# TASK TO CARRY OUT
Please return the lines below verbatim, beginning at the one that has "left unchanged by" and stopping after the one that has "else if c =? 0xFF then [0x178]", and add no other lines.

# DATASET RECORDS

(** * Hatch CSV cleaner: a shallow embedding of [app.py]

    The development follows the source file top-down: Python strings and the
    text primitives the code calls, the field normalizers
    ([smart_cap_piece], [extract_first_name], [normalize_phone]), the pandas
    frames handled by [clean], the encoding loop of [load_csv_any], and then
    the properties of each of them. *)

From Stdlib Require Import NArith String Ascii.
From stdpp Require Import gmap list.

Local Open Scope N_scope.

(** ** Python strings

    A Python [str] is a sequence of Unicode code points; [re.split] and
    slicing act on code points, so a string is a list of their numbers. *)

Abbreviation str := (list N).

(** An ASCII literal of the source, as code points. *)
Definition lit (s : string) : str := N_of_ascii <$> list_ascii_of_string s.

(** U+2019, the right single quotation mark of the pattern in
    [smart_cap_piece]. *)
Definition rsquo : N := 0x2019.

(** Truth value of a string: [if s], [not s]. *)
Definition truthy (s : str) : bool :=
  match s with [] => false | _ :: _ => true end.

(** Truth value of [None | str], for the results of [dict.get]. *)
Definition truthy_opt (o : option str) : bool :=
  match o with Some s => truthy s | None => false end.

(** [a or b] on [None | str]. *)
Definition py_or (a b : option str) : option str :=
  if truthy_opt a then a else b.

(** ** Text primitives of the interpreter

    [str.upper], [str.lower], [str.isspace] and the regular-expression class
    [\d] are driven by the Unicode character database of the interpreter.
    The code is embedded over any such database; [lower_empty] records that
    lowering the empty string gives the empty string. *)

Class Unicode := {
  upper : str → str;
  lower : str → str;
  isspace : N → bool;
  isdecimal : N → bool;
  lower_empty : lower [] = []
}.

(** *** The database used for the examples

    Case mappings of Basic Latin and Latin-1 Supplement (U+0000..U+00FF),
    which on that range are per code point; code points above U+00FF are
    left unchanged by this table. White space and decimal digits are the
    full sets of Unicode 14. *)

Definition in_range (lo hi c : N) : bool := (lo <=? c) && (c <=? hi).

Definition upper_cp (c : N) : str :=
  if in_range 0x61 0x7A c then [c - 32]
  else if c =? 0xB5 then [0x39C]
  else if c =? 0xDF then [0x53; 0x53]
  else if in_range 0xE0 0xFE c && negb (c =? 0xF7) then [c - 32]
  else if c =? 0xFF then [0x178]
  else [c].

Definition lower_cp (c : N) : str :=
  if in_range 0x41 0x5A c then [c + 32]
  else if in_range 0xC0 0xDE c && negb (c =? 0xD7) then [c + 32]
  else [c].

Definition space_cps : list N :=
  [0x9; 0xA; 0xB; 0xC; 0xD; 0x1C; 0x1D; 0x1E; 0x1F; 0x20; 0x85; 0xA0;
   0x1680; 0x2000; 0x2001; 0x2002; 0x2003; 0x2004; 0x2005; 0x2006; 0x2007;
   0x2008; 0x2009; 0x200A; 0x2028; 0x2029; 0x202F; 0x205F; 0x3000].

Definition decimal_ranges : list (N * N) :=
  [(0x30, 0x39); (0x660, 0x669); (0x6F0, 0x6F9); (0x7C0, 0x7C9);
   (0x966, 0x96F); (0x9E6, 0x9EF); (0xA66, 0xA6F); (0xAE6, 0xAEF);
   (0xB66, 0xB6F); (0xBE6, 0xBEF); (0xC66, 0xC6F); (0xCE6, 0xCEF);
   (0xD66, 0xD6F); (0xDE6, 0xDEF); (0xE50, 0xE59); (0xED0, 0xED9);
   (0xF20, 0xF29); (0x1040, 0x1049); (0x1090, 0x1099); (0x17E0, 0x17E9);
   (0x1810, 0x1819); (0x1946, 0x194F); (0x19D0, 0x19D9); (0x1A80, 0x1A89);
   (0x1A90, 0x1A99); (0x1B50, 0x1B59); (0x1BB0, 0x1BB9); (0x1C40, 0x1C49);
   (0x1C50, 0x1C59); (0xA620, 0xA629); (0xA8D0, 0xA8D9); (0xA900, 0xA909);
   (0xA9D0, 0xA9D9); (0xA9F0, 0xA9F9); (0xAA50, 0xAA59); (0xABF0, 0xABF9);
   (0xFF10, 0xFF19); (0x104A0, 0x104A9); (0x10D30, 0x10D39);
   (0x11066, 0x1106F); (0x110F0, 0x110F9); (0x11136, 0x1113F);
   (0x111D0, 0x111D9); (0x112F0, 0x112F9); (0x11450, 0x11459);
   (0x114D0, 0x114D9); (0x11650, 0x11659); (0x116C0, 0x116C9);
   (0x11730, 0x11739); (0x118E0, 0x118E9); (0x11950, 0x11959);
   (0x11C50, 0x11C59); (0x11D50, 0x11D59); (0x11DA0, 0x11DA9);
   (0x16A60, 0x16A69); (0x16AC0, 0x16AC9); (0x16B50, 0x16B59);
   (0x1D7CE, 0x1D7FF); (0x1E140, 0x1E149); (0x1E2F0, 0x1E2F9);
   (0x1E950, 0x1E959); (0x1FBF0, 0x1FBF9)].

#[export] Instance ucd : Unicode := {|
  upper s := concat (upper_cp <$> s);
  lower s := concat (lower_cp <$> s);
  isspace c := bool_decide (c ∈ space_cps);
  isdecimal c := existsb (λ r, in_range r.1 r.2 c) decimal_ranges;
  lower_empty := eq_refl
|}.

(** ** Field normalizers *)

Section normalizers.
Context `{Unicode}.

(** The characters of the class [[\-’']]. *)
Definition is_delim (c : N) : bool :=
  (c =? 0x2D) || (c =? rsquo) || (c =? 0x27).

(** [re.split(r"([\-’'])", piece)], scanning left to right with the
    segment read so far: the capture group puts every delimiter in the
    result, as a string of its own, between the segments around it. *)
Fixpoint re_split_from (seg piece : str) : list str :=
  match piece with
  | [] => [seg]
  | c :: rest =>
      if is_delim c then seg :: [c] :: re_split_from [] rest
      else re_split_from (seg ++ [c]) rest
  end.

Definition re_split (piece : str) : list str := re_split_from [] piece.

(** [s[:1].upper() + s[1:].lower() if s else ""] *)
Definition cap_seg (s : str) : str :=
  if truthy s then upper (take 1 s) ++ lower (drop 1 s) else [].

(** [p in ["-", "’", "'"]] *)
Definition in_delims (p : str) : bool :=
  bool_decide (p ∈ [[0x2D]; [rsquo]; [0x27]]).

Definition smart_cap_piece (piece : str) : str :=
  if negb (truthy piece) then []
  else concat ((λ p, if in_delims p then p else cap_seg p) <$> re_split piece).

(** [str.strip()] with no argument. *)
Fixpoint lstrip (s : str) : str :=
  match s with
  | c :: rest => if isspace c then lstrip rest else s
  | [] => []
  end.

Definition rstrip (s : str) : str := reverse (lstrip (reverse s)).

Definition strip (s : str) : str := rstrip (lstrip s).

(** [str.split()] with no argument: the maximal runs of characters that
    are not white space, [tok] being the run read so far. *)
Fixpoint split_from (tok s : str) : list str :=
  match s with
  | [] => if truthy tok then [tok] else []
  | c :: rest =>
      if isspace c
      then (if truthy tok then tok :: split_from [] rest
            else split_from [] rest)
      else split_from (tok ++ [c]) rest
  end.
(** An agreement the store does not contain is added [w] times, and
    nothing stored for its step is lost or duplicated: the slice afterwards
    is, up to order, the [w] copies followed by the slice before. *)
Theorem Insert_grows (s : store Agreement) (a : Agreement) (w : Z) :
  Contains s a = false ->
  0 <= w ->
  exists s',
    Insert s a w = Some (s', len (Get s (Step a)) + w) /\
    Get s' (Step a) ≡ₚ replicate (Z.to_nat w) a ++ Get s (Step a).
Proof.
  unfold Contains. intros Hc Hw. unfold Insert. rewrite Hc.
  destruct (s !! Step a) as [stored |] eqn:Hs.
  - pose proof (find_range s a stored Hs) as Hrange.
    destruct (find_Some s a stored Hs) as [_ Hget]. rewrite Hget.
    rewrite decide_False by lia.
    rewrite iter_insert_one by (unfold len in Hrange; lia).
    eexists. split.
    + f_equal. f_equal. unfold len in *.
      rewrite !length_app, length_take_le, length_replicate, length_drop; lia.
    + unfold Get. rewrite lookup_insert_eq. simpl.
      rewrite app_assoc, (Permutation_app_comm (take _ _)), <- app_assoc.
      now rewrite take_drop.
  - unfold find, Get. rewrite Hs.
    rewrite decide_True by reflexivity. rewrite decide_False by lia.
    eexists. split.
    + reflexivity.
    + rewrite lookup_insert_eq. simpl. now rewrite app_nil_r.
Qed.

(** A negative weight makes [Insert] panic exactly when nothing is stored
    yet for the step (the slice it would make has a negative length);
    otherwise the call leaves the store as it is and returns the number of
    agreements of the step. *)
Theorem Insert_negative_weight (s : store Agreement) (a : Agreement) (w : Z) :
  w < 0 ->
  match s !! Step a with
  | None => Insert s a w = None
  | Some stored => Insert s a w = Some (s, len stored)
  end.
Proof.
  intros Hw. unfold Insert.
  destruct (s !! Step a) as [stored |] eqn:Hs.
  - pose proof (find_range s a stored Hs) as Hrange.
    destruct (find_Some s a stored Hs) as [_ Hget]. rewrite Hget.
    rewrite decide_False by lia.
    destruct (contains s (find s a) a); [reflexivity |].
    replace (Z.to_nat w) with 0%nat by lia. simpl.
    now rewrite insert_id.
  - unfold find. rewrite Hs. rewrite decide_True by reflexivity.
    now rewrite decide_True.
Qed.

Lemma lookup_inserted (stored : list Agreement) (k n i : nat) (a : Agreement) :
  (k <= length stored)%nat ->
  (take k stored ++ replicate n a ++ drop k stored) !! i =
    if decide (i < k)%nat then stored !! i
    else if decide (i < k + n)%nat then Some a
    else stored !! (i - n)%nat.
Proof.
  intros Hk.
  destruct (decide (i < k)%nat) as [Hlt | Hge].
  - rewrite lookup_app_l by (rewrite length_take_le; lia).
    now rewrite lookup_take_lt.
  - rewrite lookup_app_r by (rewrite length_take_le; lia).
    rewrite length_take_le by lia.
    destruct (decide (i < k + n)%nat) as [Hlt' | Hge'].
    + rewrite lookup_app_l by (rewrite length_replicate; lia).
      now rewrite lookup_replicate_2 by lia.
    + rewrite lookup_app_r by (rewrite length_replicate; lia).
      rewrite length_replicate, lookup_drop. f_equal. lia.
Qed.
(** * Atomic primitives (riscv64/atomic.h) and the SHA-1 digest wrapper (sha.c)

    A shallow embedding of the two leaf components of the repository:
    - [Atomic]: the header [pkgs/kernels/canneal/src/atomic/riscv64/atomic.h],
      its macro-generated function families, its hand-written functions and
      its table of object-like alias macros;
    - [Digest]: [pkgs/netapps/netdedup/src/server/sha.c].

    Machine integers are [Z] with the wrap-around written out; memory is a
    finite map from locations to cells; code that reads or writes memory is
    written in a small state-and-failure monad. *)

From Stdlib Require Import ZArith Lia List.
From stdpp Require Import base gmap strings list.

Local Open Scope Z_scope.

Module Atomic.

(** ** Types of the header *)

(** The [TYPE] macro argument: the suffix token of a function family. *)
Inductive TYPE := char | short | int | long.

(** The C types the header mentions: the [u_]-typedefs of lines 26-29 and the
    [<stdint.h>] types used as [C_TYPE]. *)
Inductive ctype :=
  | u_char | u_short | u_int | u_long
  | uint8_t | uint16_t | uint32_t | uint64_t.

(** Width in bits under the LP64 model the header assumes (line 73). *)
Definition bits (T : ctype) : Z :=
  match T with
  | u_char | uint8_t => 8
  | u_short | uint16_t => 16
  | u_int | uint32_t => 32
  | u_long | uint64_t => 64
  end.

(** [u_##TYPE]. *)
Definition u_ (T : TYPE) : ctype :=
  match T with char => u_char | short => u_short | int => u_int | long => u_long end.

(** Conversion to an unsigned type: reduction modulo [2 ^ bits]. *)
Definition cast (T : ctype) (z : Z) : Z := z mod 2 ^ bits T.

(** A value of type [T]. *)
Definition in_range (T : ctype) (z : Z) : Prop := 0 <= z < 2 ^ bits T.

(** Whether [z] is a value of type [int] (two's complement, 32 bits). *)
Definition int_range (z : Z) : bool := (- 2 ^ 31 <=? z) && (z <? 2 ^ 31).

(** Unary minus on an [int] operand.  The operation is carried out in [int]:
    when the result is not a value of [int], which among the values of [int]
    happens for the operand [-2^31] alone, the behaviour is undefined and
    there is no result. *)
Definition c_neg_int (v : Z) : option Z :=
  if int_range (- v) then Some (- v) else None.

(** [~v] for an operand [v] of type [u_##TYPE].  The operand undergoes the
    integer promotions first: [u_char] and [u_short] become [int], whose
    complement is [-v-1]; [u_int] and [u_long] keep their type. *)
Definition c_not (T : TYPE) (v : Z) : Z :=
  match T with
  | char | short => Z.lnot v
  | int => cast u_int (Z.lnot v)
  | long => cast u_long (Z.lnot v)
  end.

(** ** Memory *)

(** A memory cell: an object of integer type, possibly uninitialised. *)
Inductive val := Vundef | Vint (z : Z).

(** Memory maps locations (addresses of objects) to cells. *)
Abbreviation mem := (gmap Z val).
(** * Calculator: a recursive-descent evaluator of arithmetic expressions

    Shallow embedding of [Basics/Calculator/Calculator.cpp] (class [Parser])
    and the properties its specification states about it.

    The C++ class keeps the input [expr] (immutable) and the cursor [pos]
    (mutable).  Here [expr] is a parameter and every member function is a
    function from the cursor before the call to the outcome of the call: a
    value together with the cursor after it, or the exception thrown.
    Recursion between the grammar levels is bounded by a [fuel] argument that
    every call decrements; [evaluate] supplies fuel linear in the input
    length and the termination theorem shows that it is never exhausted. *)

From Stdlib Require Import Ascii String DecimalString List Arith Bool ZArith Lia.
From Stdlib Require Import Floats.PrimFloat Floats.SpecFloat Floats.FloatOps.
Import ListNotations.

(** ** Characters: <cctype> in the "C" locale (the program never calls
    [setlocale]).  A [char] is one byte; the bytes above 127 belong to no
    class. *)

Definition isspace (c : ascii) : bool :=
  let n := nat_of_ascii c in
  (n =? 32) || ((9 <=? n) && (n <=? 13)).

Definition isdigit (c : ascii) : bool :=
  let n := nat_of_ascii c in
  (48 <=? n) && (n <=? 57).

Definition is_point (c : ascii) : bool := Ascii.eqb c ".".

(** ** Numbers: [double] is IEEE 754 binary64 *)

Definition double := float.
(** * deepmpls: the lowering of an MPLS network and a query into a typed graph

    A shallow embedding of [graph_transformation.py].  The networkx graph
    that the Python code mutates is an explicit state, threaded through a
    small state-and-exception monad; Python objects used as node keys carry
    an identifier standing for their reference identity. *)

From Stdlib Require Import ZArith Lia.
From stdpp Require Import base decidable option list strings gmap pretty.

Local Open Scope string_scope.
Local Open Scope list_scope.

(** ** Node types: the [NodeType] enumeration *)

Module NodeType.

Inductive t :=
| Router | Interface | Label | Rule | PushAction | SwapAction | PopAction
| Query | QueryAtom | Any | OneOrMore | ZeroOrMore.

#[global] Instance eq_dec : EqDecision t.
Proof. solve_decision. Defined.

End NodeType.

(** ** The network model ([prex.prnml.model]) as the code consumes it *)

Module model.

(** Modelled from the spec: the label class of the P-Rex network model, which
    is not part of the sources.  Labels have value identity; [NoLabel] is the
    "no label" sentinel (section 3 of the specification). *)
Inductive Label := NoLabel | MkLabel (name : string).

# RESPONSE
    left unchanged by this table. White space and decimal digits are the
    full sets of Unicode 14. *)

Definition in_range (lo hi c : N) : bool := (lo <=? c) && (c <=? hi).

Definition upper_cp (c : N) : str :=
  if in_range 0x61 0x7A c then [c - 32]
  else if c =? 0xB5 then [0x39C]
  else if c =? 0xDF then [0x53; 0x53]
  else if in_range 0xE0 0xFE c && negb (c =? 0xF7) then [c - 32]
  else if c =? 0xFF then [0x178]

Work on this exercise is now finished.